==== DATA TO EXAMINE ====

(* ===== verification/JsObject.v ===== *)
(** * JsObject: JavaScript objects used as maps

    An object that the sources use as a map ([this.bmnodes] of
    src/TMNet.js) is the list of its own properties in the order of their
    creation.  [obj_get o k] is the read [o[k]], [obj_set o k v] the store
    [o[k] = v], which keeps the place of a property that exists and appends a
    new one, and [obj_delete o k] is [delete o[k]].

    [obj_keys o] is the order in which [for (var k in o)] visits the
    properties: first the keys that are array indices (the decimal text of
    an integer below 2^32 - 1, without leading zeros) in ascending numeric
    order, then the other keys in the order of their creation.

    [obj_read o k] is the read with the prototype of [{}] behind the
    object: a key that the object does not have finds what
    [Object.prototype] has under that name.  A store under the name
    [__proto__], which replaces the prototype, is not modelled.

    [obj_map o] is the finite map an object stands for, and [obj_equiv]
    the equivalence of objects with the same map. *)

From stdpp Require Import pretty sorting gmap.
From S2P Require Import Prelude.
From S2P Require Import JsString.

(** ** Array indices *)

(** The value of a text made of decimal digits only. *)
Fixpoint decimal_go (acc : N) (s : string) : option N :=
  match s with
  | EmptyString => Some acc
  | String c s' =>
      let d := nat_of_ascii c in
      if bool_decide (48 ≤ d ≤ 57) then decimal_go (10 * acc + N.of_nat (d - 48)) s'
      else None
  end.

Definition decimal (s : string) : option N :=
  match s with
  | EmptyString => None
  | _ => decimal_go 0 s
  end.

(** [array_index k]: the index that the key [k] denotes, if it is the
    canonical text of an integer below 2^32 - 1. *)
Definition array_index (k : string) : option N :=
  n ← decimal k;
  if bool_decide (pretty n = k ∧ (n < 2 ^ 32 - 1)%N) then Some n else None.

Lemma array_index_Some (k : string) (n : N) :
  array_index k = Some n → pretty n = k ∧ (n < 2 ^ 32 - 1)%N.
Proof.
  unfold array_index. destruct (decimal k) as [m|]; cbn; [|done].
  case_bool_decide; [|done]. by intros [= <-].
Qed.

(** ** The decimal text of a number *)

Lemma decimal_go_digit (acc d : N) (s : string) :
  (d < 10)%N →
  decimal_go acc (String (pretty_N_char d) s) = decimal_go (10 * acc + d) s.
Proof.
  intros Hd. assert (d ∈ N.of_nat <$> seq 0 10) as Hin.
  { apply list_elem_of_fmap. exists (N.to_nat d). split; [lia|]. apply elem_of_seq. lia. }
  cbn in Hin. repeat (apply elem_of_cons in Hin as [->|Hin]; [done|]).
  by apply elem_of_nil in Hin.
Qed.

Lemma decimal_go_pretty (x : N) :
  ∃ k : N, ∀ acc s, decimal_go acc (pretty_N_go x s) = decimal_go (acc * 10 ^ k + x) s.
Proof.
  induction (N.lt_wf_0 x) as [x _ IH]. destruct (decide (x = 0)%N) as [->|Hx].
  - exists 0%N. intros acc s. rewrite pretty_N_go_0. f_equal. lia.
  - destruct (IH (x `div` 10)%N) as [k Hk]; [apply N.div_lt; lia|].
    exists (k + 1)%N. intros acc s. rewrite pretty_N_go_step by lia.
    rewrite Hk, decimal_go_digit by (apply N.mod_lt; lia). f_equal.
    rewrite N.pow_add_r. pose proof (N.div_mod x 10). lia.
Qed.

(** [decimal] reads back the text of a number. *)
Lemma decimal_pretty (n : N) : decimal (pretty n) = Some n.
Proof.
  unfold pretty, pretty_N. case_decide as Hn; [by subst|].
  destruct (decimal_go_pretty n) as [k Hk]. unfold decimal.
  destruct (pretty_N_go n EmptyString) eqn:E.
  - specialize (Hk 1%N EmptyString). rewrite E in Hk. cbn in Hk. simplify_eq. lia.
  - rewrite <- E, Hk. cbn. f_equal; lia.
Qed.

Lemma array_index_pretty (n : N) : (n < 2 ^ 32 - 1)%N → array_index (pretty n) = Some n.
Proof.
  intros Hn. unfold array_index. rewrite decimal_pretty. cbn.
  by rewrite bool_decide_eq_true_2.
Qed.

Section jsobject.
Context {A : Type}.
Implicit Types (o : list (string * A)) (k : string) (v : A).

(** [o[k]]. *)
Fixpoint obj_get o k : option A :=
  match o with
  | [] => None
  | (k', v) :: o' => if decide (k' = k) then Some v else obj_get o' k
  end.

(** [o[k] = v]. *)
Fixpoint obj_set o k v : list (string * A) :=
  match o with
  | [] => [(k, v)]
  | (k', v') :: o' => if decide (k' = k) then (k, v) :: o' else (k', v') :: obj_set o' k v
  end.

(** [delete o[k]]. *)
Definition obj_delete o k : list (string * A) := filter (λ p, p.1 ≠ k) o.

(** The order of [for (var k in o)]. *)
Definition obj_keys o : list string :=
  (pretty <$> merge_sort N.le (omap array_index o.*1))
  ++ filter (λ k, array_index k = None) o.*1.

(** An object has each property once. *)
Definition obj_wf o : Prop := NoDup o.*1.

(** ** Reads after a store or a removal *)

Lemma obj_get_Some o k v : obj_get o k = Some v → (k, v) ∈ o.
Proof.
  induction o as [|[k' v'] o IH]; cbn; [done|]. case_decide as Hk.
  - intros [= <-]. subst. left.
  - intros H. right. by apply IH.
Qed.

Lemma obj_get_is_Some o k : is_Some (obj_get o k) ↔ k ∈ o.*1.
Proof.
  induction o as [|[k' v'] o IH]; cbn.
  - rewrite elem_of_nil. split; [by intros [? ?]|done].
  - rewrite elem_of_cons. case_decide as Hk; [naive_solver|].
    rewrite IH. naive_solver.
Qed.

Lemma obj_get_None o k : obj_get o k = None ↔ k ∉ o.*1.
Proof. rewrite <- obj_get_is_Some, eq_None_not_Some. done. Qed.

Lemma obj_get_set_eq o k v : obj_get (obj_set o k v) k = Some v.
Proof.
  induction o as [|[k' v'] o IH]; cbn; [by rewrite decide_True|].
  case_decide as Hk; cbn; [by rewrite decide_True|]. by rewrite decide_False.
Qed.

Lemma obj_get_set_ne o k k' v : k ≠ k' → obj_get (obj_set o k v) k' = obj_get o k'.
Proof.
  intros Hne. induction o as [|[k1 v1] o IH]; cbn; [by rewrite decide_False|].
  case_decide as Hk; cbn; [subst; by rewrite !decide_False|].
  case_decide; [done|apply IH].
Qed.

Lemma obj_get_delete_eq o k : obj_get (obj_delete o k) k = None.
Proof.
  apply obj_get_None. unfold obj_delete. rewrite list_elem_of_fmap.
  intros ([k' v'] & -> & [Hk _]%list_elem_of_filter). by apply Hk.
Qed.

Lemma obj_get_delete_ne o k k' : k ≠ k' → obj_get (obj_delete o k) k' = obj_get o k'.
Proof.
  intros Hne. unfold obj_delete. induction o as [|[k1 v1] o IH]; [done|].
  rewrite filter_cons. cbn [fst]. destruct (decide (k1 = k)) as [->|Hk1].
  - rewrite decide_False by (intros H; by apply H). cbn [obj_get].
    rewrite decide_False by done. apply IH.
  - rewrite decide_True by done. cbn [obj_get]. case_decide; [done|apply IH].
Qed.

(** ** The keys *)

Lemma obj_set_keys_old o k v : k ∈ o.*1 → (obj_set o k v).*1 = o.*1.
Proof.
  induction o as [|[k' v'] o IH]; cbn; [by intros ?%elem_of_nil|].
  case_decide as Hk; cbn; [by subst|].
  intros [?|Hin]%elem_of_cons; [done|]. by rewrite IH.
Qed.

Lemma obj_set_keys_new o k v : k ∉ o.*1 → (obj_set o k v).*1 = o.*1 ++ [k].
Proof.
  induction o as [|[k' v'] o IH]; cbn; [done|].
  intros [Hne Hnotin]%not_elem_of_cons. rewrite decide_False by done. cbn.
  by rewrite IH.
Qed.

Lemma obj_delete_keys o k : (obj_delete o k).*1 = filter (λ k', k' ≠ k) o.*1.
Proof.
  unfold obj_delete. induction o as [|[k' v'] o IH]; [done|].
  rewrite fmap_cons, !filter_cons. cbn [fst]. case_decide; cbn [fmap list_fmap fst];
    by rewrite <- IH.
Qed.

Lemma obj_set_wf o k v : obj_wf o → obj_wf (obj_set o k v).
Proof.
  unfold obj_wf. intros Hwf. destruct (decide (k ∈ o.*1)) as [Hin|Hnotin].
  - by rewrite obj_set_keys_old.
  - rewrite obj_set_keys_new by done. apply NoDup_app. split_and!; [done| |apply NoDup_singleton].
    intros k' Hk' ->%list_elem_of_singleton. done.
Qed.

Lemma obj_delete_wf o k : obj_wf o → obj_wf (obj_delete o k).
Proof. unfold obj_wf. rewrite obj_delete_keys. apply NoDup_filter. Qed.

Lemma keys_split (ks : list string) :
  (pretty <$> omap array_index ks) ++ filter (λ k, array_index k = None) ks ≡ₚ ks.
Proof.
  induction ks as [|k ks IH]; [done|]. rewrite filter_cons. csimpl.
  destruct (array_index k) as [n|] eqn:E; csimpl.
  - apply array_index_Some in E as [<- _]. by rewrite IH.
  - by rewrite <- Permutation_middle, IH.
Qed.

(** The loop visits every property once. *)
Lemma obj_keys_Permutation o : obj_keys o ≡ₚ o.*1.
Proof. unfold obj_keys. rewrite merge_sort_Permutation. apply keys_split. Qed.

Lemma elem_of_obj_keys o k : k ∈ obj_keys o ↔ is_Some (obj_get o k).
Proof. by rewrite obj_keys_Permutation, obj_get_is_Some. Qed.

Lemma omap_array_index_None (ks : list string) :
  Forall (λ k, array_index k = None) ks →
  omap array_index ks = [] ∧ filter (λ k, array_index k = None) ks = ks.
Proof.
  induction 1 as [|k ks Hk Hks [IH1 IH2]]; [done|]. rewrite filter_cons. csimpl.
  rewrite Hk. by rewrite IH1, IH2.
Qed.

(** Without array indices among the keys the loop follows the order of
    creation. *)
Lemma obj_keys_insertion_order o :
  Forall (λ k, array_index k = None) o.*1 → obj_keys o = o.*1.
Proof. intros [E1 E2]%omap_array_index_None. unfold obj_keys. by rewrite E1, E2. Qed.

End jsobject.

(** ** Inherited properties

    An object made by [{}] inherits the properties of [Object.prototype].
    None of them is enumerable, so the loop [for (k in o)] does not visit
    them, but a read [o[k]] of a key that the object does not have itself
    finds them: a function for every name but [__proto__], whose read
    returns the prototype.  What is found is no node, and it is truthy. *)

Definition inherited_names : list string :=
  [ "constructor"; "hasOwnProperty"; "isPrototypeOf"; "propertyIsEnumerable";
    "toLocaleString"; "toString"; "valueOf"; "__defineGetter__"; "__defineSetter__";
    "__lookupGetter__"; "__lookupSetter__"; "__proto__" ].

Definition inherited (k : string) : bool := bool_decide (k ∈ inherited_names).

Lemma inherited_truthy (k : string) : inherited k = true → truthy k = true.
Proof.
  intros Hin%bool_decide_eq_true. unfold inherited_names in Hin.
  repeat (apply elem_of_cons in Hin as [->|Hin]; [done|]). by apply elem_of_nil in Hin.
Qed.

(** What a read finds: a value of the object itself, or what the prototype
    has under the name. *)
Inductive Found (A : Type) : Type :=
| Own (v : A)
| FromPrototype.

Arguments Own {A} v.
Arguments FromPrototype {A}.

#[export] Instance Found_eq_dec `{EqDecision A} : EqDecision (Found A).
Proof. solve_decision. Defined.

Section obj_read.
Context {A : Type}.
Implicit Types (o : list (string * A)) (k : string) (v : A).

(** [o[k]] with the prototype behind the object. *)
Definition obj_read o k : option (Found A) :=
  match obj_get o k with
  | Some v => Some (Own v)
  | None => if inherited k then Some FromPrototype else None
  end.

Lemma obj_read_own o k v : obj_read o k = Some (Own v) ↔ obj_get o k = Some v.
Proof.
  unfold obj_read. destruct (obj_get o k); [naive_solver|]. by destruct (inherited k).
Qed.

Lemma obj_read_not_inherited o k : inherited k = false → obj_read o k = Own <$> obj_get o k.
Proof. intros Hk. unfold obj_read. rewrite Hk. by destruct (obj_get o k). Qed.

Lemma obj_read_inherited o k :
  inherited k = true → obj_get o k = None → obj_read o k = Some FromPrototype.
Proof. intros Hk Hnone. unfold obj_read. by rewrite Hnone, Hk. Qed.

Lemma obj_read_set_eq o k v : obj_read (obj_set o k v) k = Some (Own v).
Proof. unfold obj_read. by rewrite obj_get_set_eq. Qed.

Lemma obj_read_set_ne o k k' v : k ≠ k' → obj_read (obj_set o k v) k' = obj_read o k'.
Proof. intros Hne. unfold obj_read. by rewrite obj_get_set_ne. Qed.

(** After [delete] a read finds what the prototype has. *)
Lemma obj_read_delete_eq o k :
  obj_read (obj_delete o k) k = if inherited k then Some FromPrototype else None.
Proof. unfold obj_read. by rewrite obj_get_delete_eq. Qed.

Lemma obj_read_delete_ne o k k' : k ≠ k' → obj_read (obj_delete o k) k' = obj_read o k'.
Proof. intros Hne. unfold obj_read. by rewrite obj_get_delete_ne. Qed.

End obj_read.

(** ** Objects as finite maps

    What the reads of an object see is the finite map [obj_map]: the store
    is an insertion and [delete] a removal.  Objects with the same map are
    [obj_equiv]: they differ in the order of their keys only, and the reads
    do not tell them apart. *)

Section obj_map.
Context {A : Type}.
Implicit Types (o : list (string * A)) (k : string) (v : A).

Definition obj_map o : gmap string A := list_to_map o.

Definition obj_equiv o1 o2 : Prop := obj_map o1 = obj_map o2.

#[export] Instance obj_equiv_equivalence : Equivalence obj_equiv.
Proof.
  unfold obj_equiv. split; [by intros ?|by intros ? ?|]. intros ? ? ? ? ?. congruence.
Qed.

Lemma obj_map_lookup o k : obj_map o !! k = obj_get o k.
Proof.
  unfold obj_map. induction o as [|[k' v'] o IH]; cbn; [done|].
  case_decide; simplify_map_eq; done.
Qed.

Lemma obj_equiv_lookup o1 o2 : obj_equiv o1 o2 ↔ ∀ k, obj_get o1 k = obj_get o2 k.
Proof.
  unfold obj_equiv. split.
  - intros E k. by rewrite <- !obj_map_lookup, E.
  - intros E. apply map_eq. intros k. by rewrite !obj_map_lookup.
Qed.

Lemma obj_map_set o k v : obj_map (obj_set o k v) = <[k:=v]> (obj_map o).
Proof.
  apply map_eq. intros k'. rewrite obj_map_lookup.
  destruct (decide (k = k')) as [<-|Hne].
  - by rewrite obj_get_set_eq, lookup_insert_eq.
  - by rewrite obj_get_set_ne, lookup_insert_ne, obj_map_lookup.
Qed.

Lemma obj_map_delete o k : obj_map (obj_delete o k) = delete k (obj_map o).
Proof.
  apply map_eq. intros k'. rewrite obj_map_lookup.
  destruct (decide (k = k')) as [<-|Hne].
  - by rewrite obj_get_delete_eq, lookup_delete_eq.
  - by rewrite obj_get_delete_ne, lookup_delete_ne, obj_map_lookup.
Qed.

(** The loop over an object visits the domain of its map. *)
Lemma obj_map_dom o : dom (obj_map o) = list_to_set (obj_keys o).
Proof.
  apply set_eq. intros k.
  by rewrite elem_of_dom, obj_map_lookup, elem_of_list_to_set, elem_of_obj_keys.
Qed.

#[export] Instance obj_get_proper : Proper (obj_equiv ==> (=) ==> (=)) obj_get.
Proof. intros o1 o2 E k ? <-. by apply obj_equiv_lookup. Qed.

#[export] Instance obj_set_proper : Proper (obj_equiv ==> (=) ==> (=) ==> obj_equiv) obj_set.
Proof. intros o1 o2 E k ? <- v ? <-. unfold obj_equiv in *. by rewrite !obj_map_set, E. Qed.

#[export] Instance obj_delete_proper : Proper (obj_equiv ==> (=) ==> obj_equiv) obj_delete.
Proof. intros o1 o2 E k ? <-. unfold obj_equiv in *. by rewrite !obj_map_delete, E. Qed.

(** Stores under different keys commute as maps; the order of the keys
    differs when both keys are new. *)
Lemma obj_set_commute o k1 k2 v1 v2 :
  k1 ≠ k2 → obj_equiv (obj_set (obj_set o k1 v1) k2 v2) (obj_set (obj_set o k2 v2) k1 v1).
Proof. intros Hne. unfold obj_equiv. rewrite !obj_map_set. by apply insert_insert_ne. Qed.

(** A store that is removed again leaves the map of an object that did not
    have the key. *)
Lemma obj_delete_set o k v :
  obj_get o k = None → obj_equiv (obj_delete (obj_set o k v) k) o.
Proof.
  intros Hk. unfold obj_equiv. rewrite obj_map_delete, obj_map_set, delete_insert_eq.
  apply delete_id. by rewrite obj_map_lookup.
Qed.

End obj_map.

====

■ EXERCISE GOAL ■
Return each line of the records above in which the word "Definition" occurs.

■ TASK ANSWER ■
Definition decimal (s : string) : option N :=
Definition array_index (k : string) : option N :=
Definition obj_delete o k : list (string * A) := filter (λ p, p.1 ≠ k) o.
Definition obj_keys o : list string :=
Definition obj_wf o : Prop := NoDup o.*1.
Definition inherited_names : list string :=
Definition inherited (k : string) : bool := bool_decide (k ∈ inherited_names).
Definition obj_read o k : option (Found A) :=
Definition obj_map o : gmap string A := list_to_map o.
Definition obj_equiv o1 o2 : Prop := obj_map o1 = obj_map o2.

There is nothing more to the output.